If you're looking for what is going to be the next digital/industrial/etc revolution, CRISPR is that thing.

totally agree, can't agree more, 1000% agree.

I have a collection of medical complications which are a result of genetic traits I've inherited, and I have lived the first 20 or so years of my life in varying degrees of constant pain. It frustrates me greatly when people immediately assign genetic engineering a negative title "b-b-because the Nazis and GATTACA", and this shortsightedness flippantly ignores the true consequences of inaction.

There are others like me, and of course a great deal more who have it far far worse, and I firmly believe that I should have never been allowed to happen. A part of me resents my mother and father for deciding to have another child after they knew that something like me was possible: my younger brother has a similar set of medical conditions.

I so desperately wish to see corrective genetic engineering become commonplace, and it is one of the few things which provides a faint hope for the future to me these days.

Life being worse, year on year average, rather than better for most people in most of the richer countries.

It's been mostly going sideways since 2008, now it's trending down.

This changes everything. It's like a bear market for culture.

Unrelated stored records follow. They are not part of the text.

(* ===== verification/APIErrors.v ===== *)
(** * cmd/api-errors.go: the errors of the S3 interface

    The codes in the order of the source, the table of the responses, and the
    translation of the errors of the lower layers.  [errorCodes] is the Go map
    literal, entry by entry. *)
From S2P Require Import Prelude GoLib Errors.

Inductive APIErrorCode : Type :=
  | ErrNone | ErrAccessDenied | ErrBadDigest | ErrEntityTooSmall | ErrEntityTooLarge
  | ErrPolicyTooLarge | ErrIncompleteBody | ErrInternalError | ErrInvalidAccessKeyID
  | ErrInvalidBucketName | ErrInvalidDigest | ErrInvalidRange | ErrInvalidCopyPartRange
  | ErrInvalidCopyPartRangeSource | ErrInvalidMaxKeys | ErrInvalidEncodingMethod
  | ErrInvalidMaxUploads | ErrInvalidMaxParts | ErrInvalidPartNumberMarker
  | ErrInvalidRequestBody | ErrInvalidCopySource | ErrInvalidMetadataDirective
  | ErrInvalidCopyDest | ErrInvalidPolicyDocument | ErrInvalidObjectState | ErrMalformedXML
  | ErrMissingContentLength | ErrMissingContentMD5 | ErrMissingRequestBodyError
  | ErrMissingSecurityHeader | ErrNoSuchBucket | ErrNoSuchBucketPolicy
  | ErrNoSuchBucketLifecycle | ErrNoSuchLifecycleConfiguration | ErrNoSuchBucketSSEConfig
  | ErrNoSuchKey | ErrNoSuchUpload | ErrNoSuchVersion | ErrNotImplemented
  | ErrPreconditionFailed | ErrRequestTimeTooSkewed | ErrSignatureDoesNotMatch
  | ErrMethodNotAllowed | ErrInvalidPart | ErrInvalidPartOrder
  | ErrAuthorizationHeaderMalformed | ErrMalformedPOSTRequest | ErrPOSTFileRequired
  | ErrSignatureVersionNotSupported | ErrBucketNotEmpty | ErrAllAccessDisabled
  | ErrMalformedPolicy | ErrMissingFields | ErrMissingCredTag | ErrCredMalformed
  | ErrInvalidRegion | ErrInvalidService | ErrInvalidRequestVersion | ErrMissingSignTag
  | ErrMissingSignHeadersTag | ErrMalformedDate | ErrMalformedPresignedDate
  | ErrMalformedCredentialDate | ErrMalformedCredentialRegion | ErrMalformedExpires
  | ErrNegativeExpires | ErrAuthHeaderEmpty | ErrExpiredPresignRequest | ErrRequestNotReadyYet
  | ErrUnsignedHeaders | ErrMissingDateHeader | ErrInvalidQuerySignatureAlgo
  | ErrInvalidQueryParams | ErrBucketAlreadyOwnedByYou | ErrInvalidDuration
  | ErrBucketAlreadyExists | ErrMetadataTooLarge | ErrUnsupportedMetadata | ErrMaximumExpires
  | ErrSlowDown | ErrInvalidPrefixMarker | ErrBadRequest | ErrKeyTooLongError
  | ErrInvalidBucketObjectLockConfiguration | ErrObjectLockConfigurationNotAllowed
  | ErrNoSuchObjectLockConfiguration | ErrObjectLocked | ErrInvalidRetentionDate
  | ErrPastObjectLockRetainDate | ErrUnknownWORMModeDirective | ErrObjectLockInvalidHeaders
  | ErrInvalidTagDirective | ErrInvalidEncryptionMethod | ErrInsecureSSECustomerRequest
  | ErrSSEMultipartEncrypted | ErrSSEEncryptedObject | ErrInvalidEncryptionParameters
  | ErrInvalidSSECustomerAlgorithm | ErrInvalidSSECustomerKey | ErrMissingSSECustomerKey
  | ErrMissingSSECustomerKeyMD5 | ErrSSECustomerKeyMD5Mismatch
  | ErrInvalidSSECustomerParameters | ErrIncompatibleEncryptionMethod | ErrKMSNotConfigured
  | ErrKMSAuthFailure | ErrNoAccessKey | ErrInvalidToken | ErrEventNotification
  | ErrARNNotification | ErrRegionNotification | ErrOverlappingFilterNotification
  | ErrFilterNameInvalid | ErrFilterNamePrefix | ErrFilterNameSuffix | ErrFilterValueInvalid
  | ErrOverlappingConfigs | ErrUnsupportedNotification | ErrContentSHA256Mismatch
  | ErrReadQuorum | ErrWriteQuorum | ErrParentIsObject | ErrStorageFull | ErrRequestBodyParse
  | ErrObjectExistsAsDirectory | ErrInvalidObjectName | ErrInvalidObjectNamePrefixSlash
  | ErrInvalidResourceName | ErrServerNotInitialized | ErrOperationTimedOut | ErrInvalidRequest
  | ErrInvalidStorageClass | ErrBackendDown | ErrMalformedJSON | ErrAdminNoSuchUser
  | ErrAdminNoSuchGroup | ErrAdminGroupNotEmpty | ErrAdminNoSuchPolicy
  | ErrAdminInvalidArgument | ErrAdminInvalidAccessKey | ErrAdminInvalidSecretKey
  | ErrAdminConfigNoQuorum | ErrAdminConfigTooLarge | ErrAdminConfigBadJSON
  | ErrAdminConfigDuplicateKeys | ErrAdminCredentialsMismatch | ErrInsecureClientRequest
  | ErrObjectTampered | ErrHealNotImplemented | ErrHealNoSuchProcess
  | ErrHealInvalidClientToken | ErrHealMissingBucket | ErrHealAlreadyRunning
  | ErrHealOverlappingPaths | ErrIncorrectContinuationToken | ErrEmptyRequestBody
  | ErrUnsupportedFunction | ErrInvalidExpressionType | ErrBusy | ErrUnauthorizedAccess
  | ErrExpressionTooLong | ErrIllegalSQLFunctionArgument | ErrInvalidKeyPath
  | ErrInvalidCompressionFormat | ErrInvalidFileHeaderInfo | ErrInvalidJSONType
  | ErrInvalidQuoteFields | ErrInvalidRequestParameter | ErrInvalidDataType
  | ErrInvalidTextEncoding | ErrInvalidDataSource | ErrInvalidTableAlias
  | ErrMissingRequiredParameter | ErrObjectSerializationConflict | ErrUnsupportedSQLOperation
  | ErrUnsupportedSQLStructure | ErrUnsupportedSyntax | ErrUnsupportedRangeHeader
  | ErrLexerInvalidChar | ErrLexerInvalidOperator | ErrLexerInvalidLiteral
  | ErrLexerInvalidIONLiteral | ErrParseExpectedDatePart | ErrParseExpectedKeyword
  | ErrParseExpectedTokenType | ErrParseExpected2TokenTypes | ErrParseExpectedNumber
  | ErrParseExpectedRightParenBuiltinFunctionCall | ErrParseExpectedTypeName
  | ErrParseExpectedWhenClause | ErrParseUnsupportedToken | ErrParseUnsupportedLiteralsGroupBy
  | ErrParseExpectedMember | ErrParseUnsupportedSelect | ErrParseUnsupportedCase
  | ErrParseUnsupportedCaseClause | ErrParseUnsupportedAlias | ErrParseUnsupportedSyntax
  | ErrParseUnknownOperator | ErrParseMissingIdentAfterAt | ErrParseUnexpectedOperator
  | ErrParseUnexpectedTerm | ErrParseUnexpectedToken | ErrParseUnexpectedKeyword
  | ErrParseExpectedExpression | ErrParseExpectedLeftParenAfterCast
  | ErrParseExpectedLeftParenValueConstructor | ErrParseExpectedLeftParenBuiltinFunctionCall
  | ErrParseExpectedArgumentDelimiter | ErrParseCastArity | ErrParseInvalidTypeParam
  | ErrParseEmptySelect | ErrParseSelectMissingFrom | ErrParseExpectedIdentForGroupName
  | ErrParseExpectedIdentForAlias | ErrParseUnsupportedCallWithStar
  | ErrParseNonUnaryAgregateFunctionCall | ErrParseMalformedJoin | ErrParseExpectedIdentForAt
  | ErrParseAsteriskIsNotAloneInSelectList | ErrParseCannotMixSqbAndWildcardInSelectList
  | ErrParseInvalidContextForWildcardInSelectList | ErrIncorrectSQLFunctionArgumentType
  | ErrValueParseFailure | ErrEvaluatorInvalidArguments | ErrIntegerOverflow
  | ErrLikeInvalidInputs | ErrCastFailed | ErrInvalidCast
  | ErrEvaluatorInvalidTimestampFormatPattern
  | ErrEvaluatorInvalidTimestampFormatPatternSymbolForParsing
  | ErrEvaluatorTimestampFormatPatternDuplicateFields
  | ErrEvaluatorTimestampFormatPatternHourClockAmPmMismatch
  | ErrEvaluatorUnterminatedTimestampFormatPatternToken
  | ErrEvaluatorInvalidTimestampFormatPatternToken
  | ErrEvaluatorInvalidTimestampFormatPatternSymbol | ErrEvaluatorBindingDoesNotExist
  | ErrMissingHeaders | ErrInvalidColumnIndex | ErrAdminConfigNotificationTargetsFailed
  | ErrAdminProfilerNotEnabled | ErrInvalidDecompressedSize | ErrAddUserInvalidArgument
  | ErrPostPolicyConditionInvalidFormat | ErrFileNotFound.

Economic downturns are often times of great cultural movements. The renaissance, hip hop, punk/ post punk all emerged from economies in decline

Politically, I'm a bit anarchistic, so I totally get this. It feels like sometimes you need shit to start flying before change happens. Look at the talk on M4A since the virus started and I think we've gotten more accomplished for civil rights in 3 weeks than 40 years after the George Floyd murder. (Still we're less than 10% of where we need to be though to wrap that up).

> Look at the talk on M4A since the virus started and I think we've gotten more accomplished for civil rights in 3 weeks than 40 years after the George Floyd murder.

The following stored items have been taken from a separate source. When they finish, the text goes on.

(** The metadata map both conversions start from: a content type guessed from
    the extension, and the fixed values of a directory object. *)
Definition objectMeta (m : option strmap) (object : bytes) : strmap :=
  let meta := default ∅ m in
  let meta := if decide (default [] (meta !! str "content-type") = [])
              then <[str "content-type" := TypeByExtension (path.Ext object)]> meta
              else meta in
  if HasSuffix object (str "/")
  then <[str "content-type" := str "application/octet-stream"]>
         (<[str "etag" := emptyETag]> meta)
  else meta.

Definition metaExpires (meta : strmap) : time :=
  match meta !! str "expires" with
  | Some exp => default zeroTime (http_ParseTime exp)
  | None => zeroTime
  end.

Definition KVInfoToObjectInfo (m : fsMetaV1) (bucket object : bytes) (fi : option KVInfo)
  : ObjectInfo :=
  let meta := objectMeta (Meta m) object in
  let '(modTime, size, hidden) :=
    match fi with
    | Some fi => (kv_modTime fi, (ParseInt (default [] (meta !! str "size"))).1, kv_hidden fi)
    | None => (timeSentinel, 0, false)
    end in
  mkObjectInfo bucket object modTime size false (extractETag meta)
    (default [] (meta !! str "content-type")) (default [] (meta !! str "content-encoding"))
    (metaExpires meta) globalMinioDefaultStorageClass
    (Some (cleanMetadata meta)) [] (Parts m) false hidden.

Definition ToObjectKVInfo (m : fsMetaV1) (bucket object : bytes) (ko : KVInfo) : ObjectInfo :=
  let meta := objectMeta (Meta m) object in
  mkObjectInfo bucket object zeroTime (kv_size ko) false (extractETag meta)
    (default [] (meta !! str "content-type")) (default [] (meta !! str "content-encoding"))
    (metaExpires meta)
    (default globalMinioDefaultStorageClass (meta !! AmzStorageClass))
    (Some (cleanMetadata meta)) [] (Parts m) false (kv_hidden ko).

(** Fields other than the content type and, for a directory, the ETag are those
    of the stored metadata. *)
Lemma objectMeta_lookup m object k :
  k <> str "content-type" -> k <> str "etag" \/ HasSuffix object (str "/") = false ->
  objectMeta m object !! k = default ∅ m !! k.
Proof.
  intros H1 H2. unfold objectMeta.
  destruct (HasSuffix object (str "/")); case_decide;
    destruct H2 as [H2|H2]; try done; by rewrite ?lookup_insert_ne by congruence.
Qed.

All I see is a couple states passing some laws about police needing to use cameras and not choking people. In the last 40 years, civil rights has progressed to legalizing gay marriage and laws against discrimination for sexual orientation. I would also count marijuana legalization in some states as a civil rights matter since I believe it was used to target the black population.

Economic downturns are also often times of great wars, social unrest and revolution.

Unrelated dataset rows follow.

(* ===== verification/Base64.v ===== *)
(** * encoding/base64: the standard encoding with padding

    [StdEncoding] and [StdEncoding.Strict()], as the signatures of version 2, the
    Content-Md5 header and the session policies use them. *)
From S2P Require Import Prelude GoLib.

Module base64.

Definition encodeStd : bytes := str "ABCDEFGHIJKLMNOPQRSTUVWXYZabcdefghijklmnopqrstuvwxyz0123456789+/".
Definition digit (n : N) : ascii := default "="%char (encodeStd !! N.to_nat n).
Definition undigit (c : ascii) : option N :=
  let n := N_of_ascii c in
  if ((65 <=? n) && (n <=? 90))%N then Some (n - 65)%N
  else if ((97 <=? n) && (n <=? 122))%N then Some (n - 71)%N
  else if ((48 <=? n) && (n <=? 57))%N then Some (n + 4)%N
  else if (n =? 43)%N then Some 62%N
  else if (n =? 47)%N then Some 63%N
  else None.

Fixpoint EncodeToString (src : bytes) : bytes :=
  match src with
  | a :: b :: c :: s =>
      let a := N_of_ascii a in let b := N_of_ascii b in let c := N_of_ascii c in
      digit (a / 4) :: digit (a mod 4 * 16 + b / 16) :: digit (b mod 16 * 4 + c / 64) ::
      digit (c mod 64) :: EncodeToString s
  | [a; b] =>
      let a := N_of_ascii a in let b := N_of_ascii b in
      [digit (a / 4); digit (a mod 4 * 16 + b / 16); digit (b mod 16 * 4); "="%char]
  | [a] => let a := N_of_ascii a in [digit (a / 4); digit (a mod 4 * 16); "="%char; "="%char]
  | [] => []
  end.

(** [decodeQuantum] on an input without line breaks; [strict] refuses trailing
    bits that are not zero. *)
Fixpoint decode (strict : bool) (s : bytes) : option bytes :=
  match s with
  | [] => Some []
  | w :: x :: y :: z :: s' =>
      w ← undigit w; x ← undigit x;
      match undigit y with
      | None =>
          if bool_decide (y = "="%char) && bool_decide (z = "="%char) && bool_decide (s' = [])
             && negb (strict && negb (x mod 16 =? 0)%N)
          then Some [ascii_of_N (w * 4 + x / 16)] else None
      | Some y =>
          match undigit z with
          | None =>
              if bool_decide (z = "="%char) && bool_decide (s' = []) && negb (strict && negb (y mod 4 =? 0)%N)
              then Some [ascii_of_N (w * 4 + x / 16); ascii_of_N (x mod 16 * 16 + y / 4)] else None
          | Some z =>
              r ← decode strict s';
              Some (ascii_of_N (w * 4 + x / 16) :: ascii_of_N (x mod 16 * 16 + y / 4) ::
                    ascii_of_N (y mod 4 * 64 + z) :: r)
          end
      end
  | _ => None
  end.

(** Line breaks are skipped wherever they stand. *)
Definition line_break (c : ascii) : Prop := c = ascii_of_N 10 \/ c = ascii_of_N 13.
#[global] Instance line_break_dec c : Decision (line_break c).
Proof. unfold line_break. apply _. Defined.

Definition DecodeString (strict : bool) (s : bytes) : option bytes :=
  decode strict (filter (λ c, ~ line_break c) s).

Lemma undigit_digit n : (n < 64)%N -> undigit (digit n) = Some n.
Proof.
  intros H. assert (Forall (λ k, undigit (digit (N.of_nat k)) = Some (N.of_nat k)) (seq 0 64)) as Hall.
  { apply (bool_decide_eq_true_1 _). reflexivity. }
  rewrite Forall_forall in Hall. specialize (Hall (N.to_nat n)). rewrite N2Nat.id in Hall.
  apply Hall, elem_of_seq. lia.
Qed.

Lemma digit_not_break n : (n < 64)%N -> ~ line_break (digit n).
Proof. intros H%undigit_digit [E|E]; rewrite E in H; discriminate. Qed.

Lemma ascii_pack c n : n = N_of_ascii c -> ascii_of_N n = c.
Proof. intros ->. apply ascii_N_embedding. Qed.

Lemma list_ind3 {A} (P : list A -> Prop) :
  P [] -> (∀ a, P [a]) -> (∀ a b, P [a; b]) -> (∀ a b c l, P l -> P (a :: b :: c :: l)) -> ∀ l, P l.
Proof.
  intros H0 H1 H2 H3. fix IH 1. intros [|a [|b [|c l]]]; [exact H0|apply H1|apply H2|apply H3, IH].
Qed.

(** Quotients and remainders of a byte, for [lia]. *)
Ltac byte_bounds :=
  repeat match goal with
  | |- context [N_of_ascii ?a] => lazymatch goal with
      | _ : (N_of_ascii a < 256)%N |- _ => fail | _ => pose proof (N_ascii_bounded a) end
  end.

Lemma decode_encode strict src : decode strict (EncodeToString src) = Some src.
Proof.
  induction src as [|a|a b|a b c src IH] using list_ind3; cbn [EncodeToString decode]; [done|..];
    byte_bounds; rewrite !undigit_digit by (zify; Z.to_euclidean_division_equations; lia); cbn.
  - replace (_ =? 0)%N with true by (symmetry; apply N.eqb_eq; zify; Z.to_euclidean_division_equations; lia).
    rewrite andb_false_r. cbn. do 2 f_equal. apply ascii_pack. zify; Z.to_euclidean_division_equations; lia.
  - replace (_ =? 0)%N with true by (symmetry; apply N.eqb_eq; zify; Z.to_euclidean_division_equations; lia).
    rewrite andb_false_r. cbn. do 2 f_equal; [|f_equal]; apply ascii_pack; zify; Z.to_euclidean_division_equations; lia.
  - rewrite IH. cbn. do 2 f_equal; [|f_equal; [|f_equal]]; apply ascii_pack; zify; Z.to_euclidean_division_equations; lia.
Qed.

Lemma encode_no_break src : Forall (λ c, ~ line_break c) (EncodeToString src).
Proof.
  assert (~ line_break "="%char) by (intros [E|E]; discriminate E).
  induction src as [|a|a b|a b c src IH] using list_ind3; cbn [EncodeToString];
    repeat constructor; try done; byte_bounds;
    apply digit_not_break; zify; Z.to_euclidean_division_equations; lia.
Qed.

Lemma filter_Forall {A} (P : A -> Prop) `{!∀ x, Decision (P x)} l : Forall P l -> filter P l = l.
Proof. induction 1 as [|x l Hx _ IH]; [done|]. by rewrite filter_cons_True, IH. Qed.

(** Both decoders invert the encoder. *)
Lemma Std_Decode_Encode strict src : DecodeString strict (EncodeToString src) = Some src.
Proof.
  unfold DecodeString. rewrite filter_Forall by apply encode_no_break. apply decode_encode.
Qed.

(** ** [RawURLEncoding], decoded into a buffer of fixed size *)
Inductive decoded : Type :=
  | decoded_ok (b : bytes)
  | decoded_corrupt
  | decoded_overflow.   (* the buffer is too short: a write out of its range *)

Definition undigit_url (c : ascii) : option N :=
  if decide (c = "-"%char) then Some 62%N
  else if decide (c = "_"%char) then Some 63%N
  else if decide (c = "+"%char \/ c = "/"%char) then None
  else undigit c.
Definition decoded_app (b : bytes) (d : decoded) : decoded :=
  match d with decoded_ok b' => decoded_ok (b ++ b') | _ => d end.

Fixpoint decode_raw (cap : nat) (s : bytes) : decoded :=
  match s with
  | [] => decoded_ok []
  | w :: x :: y :: z :: s' =>
      match undigit_url w, undigit_url x, undigit_url y, undigit_url z with
      | Some w, Some x, Some y, Some z =>
          if (cap <? 3)%nat then decoded_overflow
          else decoded_app [ascii_of_N (w * 4 + x / 16); ascii_of_N (x mod 16 * 16 + y / 4); ascii_of_N (y mod 4 * 64 + z)]
                 (decode_raw (cap - 3) s')
      | _, _, _, _ => decoded_corrupt
      end
  | [w; x; y] =>
      match undigit_url w, undigit_url x, undigit_url y with
      | Some w, Some x, Some y =>
          if (cap <? 2)%nat then decoded_overflow
          else decoded_ok [ascii_of_N (w * 4 + x / 16); ascii_of_N (x mod 16 * 16 + y / 4)]
      | _, _, _ => decoded_corrupt
      end
  | [w; x] =>
      match undigit_url w, undigit_url x with
      | Some w, Some x => if (cap <? 1)%nat then decoded_overflow else decoded_ok [ascii_of_N (w * 4 + x / 16)]
      | _, _ => decoded_corrupt
      end
  | [_] => decoded_corrupt
  end.
Definition DecodeRaw (cap : nat) (s : bytes) : decoded := decode_raw cap (filter (λ c, ~ line_break c) s).

(** [RawURLEncoding.EncodeToString]. *)
Definition digit_url (n : N) : ascii :=
  if decide (n = 62%N) then "-"%char else if decide (n = 63%N) then "_"%char else digit n.
Fixpoint EncodeRaw (src : bytes) : bytes :=
  match src with
  | a :: b :: c :: s =>
      let a := N_of_ascii a in let b := N_of_ascii b in let c := N_of_ascii c in
      digit_url (a / 4) :: digit_url (a mod 4 * 16 + b / 16) :: digit_url (b mod 16 * 4 + c / 64) ::
      digit_url (c mod 64) :: EncodeRaw s
  | [a; b] =>
      let a := N_of_ascii a in let b := N_of_ascii b in
      [digit_url (a / 4); digit_url (a mod 4 * 16 + b / 16); digit_url (b mod 16 * 4)]
  | [a] => let a := N_of_ascii a in [digit_url (a / 4); digit_url (a mod 4 * 16)]
  | [] => []
  end.

Lemma undigit_digit_url n :
  (n < 64)%N -> undigit_url (digit_url n) = Some n /\ ~ line_break (digit_url n) /\ digit_url n <> "."%char.
Proof.
  intros H. assert (Forall (λ k, undigit_url (digit_url (N.of_nat k)) = Some (N.of_nat k) /\
    ~ line_break (digit_url (N.of_nat k)) /\ digit_url (N.of_nat k) <> "."%char) (seq 0 64)) as Hall.
  { apply (bool_decide_eq_true_1 _). reflexivity. }
  rewrite Forall_forall in Hall. specialize (Hall (N.to_nat n)). rewrite N2Nat.id in Hall.
  apply Hall, elem_of_seq. lia.
Qed.

Lemma encode_raw_chars src : Forall (λ c, ~ line_break c /\ c <> "."%char) (EncodeRaw src).
Proof.
  induction src as [|a|a b|a b c src IH] using list_ind3; cbn [EncodeRaw];
    repeat apply Forall_cons_2; try done; byte_bounds;
    eapply undigit_digit_url; zify; Z.to_euclidean_division_equations; lia.
Qed.

Lemma decode_encode_raw src cap : (length src <= cap)%nat -> decode_raw cap (EncodeRaw src) = decoded_ok src.
Proof.
  assert (∀ n, (n < 64)%N -> undigit_url (digit_url n) = Some n) as Hd by (intros n ?%undigit_digit_url; tauto).
  revert cap. induction src as [|a|a b|a b c src IH] using list_ind3; intros cap Hc; cbn [EncodeRaw decode_raw length] in *; [done|..];
    byte_bounds; rewrite !Hd by (zify; Z.to_euclidean_division_equations; lia).
  - rewrite (proj2 (Nat.ltb_ge _ _)) by lia. do 2 f_equal. apply ascii_pack. zify; Z.to_euclidean_division_equations; lia.
  - rewrite (proj2 (Nat.ltb_ge _ _)) by lia. do 2 f_equal; [|f_equal]; apply ascii_pack; zify; Z.to_euclidean_division_equations; lia.
  - rewrite (proj2 (Nat.ltb_ge _ _)) by lia. rewrite IH by lia. cbn.
    do 2 f_equal; [|f_equal; [|f_equal]]; apply ascii_pack; zify; Z.to_euclidean_division_equations; lia.
Qed.

(** A segment that is longer than the buffer writes past its end. *)
Lemma decode_encode_overflow src cap : (cap < length src)%nat -> decode_raw cap (EncodeRaw src) = decoded_overflow.
Proof.
  assert (∀ n, (n < 64)%N -> undigit_url (digit_url n) = Some n) as Hd by (intros n ?%undigit_digit_url; tauto).
  revert cap. induction src as [|a|a b|a b c src IH] using list_ind3; intros cap Hc; cbn [EncodeRaw decode_raw length] in *; [lia|..];
    byte_bounds; rewrite !Hd by (zify; Z.to_euclidean_division_equations; lia).
  - by rewrite (proj2 (Nat.ltb_lt _ _)) by lia.
  - by rewrite (proj2 (Nat.ltb_lt _ _)) by lia.
  - destruct (cap <? 3)%nat eqn:E; [done|]. apply Nat.ltb_ge in E. by rewrite IH by lia.
Qed.
Lemma DecodeRaw_overflow src cap : (cap < length src)%nat -> DecodeRaw cap (EncodeRaw src) = decoded_overflow.
Proof.
  intros H. unfold DecodeRaw. rewrite filter_Forall; [by apply decode_encode_overflow|].
  eapply Forall_impl; [apply encode_raw_chars|]. naive_solver.
Qed.

Lemma DecodeRaw_EncodeRaw src cap : (length src <= cap)%nat -> DecodeRaw cap (EncodeRaw src) = decoded_ok src.
Proof.
  intros H. unfold DecodeRaw. rewrite filter_Forall; [by apply decode_encode_raw|].
  eapply Forall_impl; [apply encode_raw_chars|]. naive_solver.
Qed.

End base64.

Several of those weren't really great times.

The Renaissance, particularly, was particularly troubled, according to a source ... I cannot locate presently. (Podcast, history hasn't turned it up).

There’s a long essay about how terrible the renaissance was at https://www.exurbe.com/black-death-covid-and-why-we-keep-tel...

Ada Palmer's essay is remarkably close to what I had in mind, and she's talked on that topic on a few recent podcasts, that could well be it.

Thank you.

Do you have a source that backs this claim up, or is it just anecdotal?

“Cancel culture” is making it worse for everyone. Say or do the wrong thing on social media at any point in time in history and you can lose everything.

Social media has become a groupthink bent toward disorder. I just pick up on a lot more hostility than I remember from even 10 years ago.

All the polls showing people expecting to wind up worse off than their parents and the consistent results for older generations views.

Maybe you shouldn't get to say everything out loud without backlash? Maybe being more considerate to others is something we should all strive for? I was like you, I hated this culture. I felt like someone was taking my liberties away. Then I decided to actually talk to be people with less privilege and I noticed that me talking shit on the internet isn't something that's necessary for me. I'd rather have everyone be respected and taken care of.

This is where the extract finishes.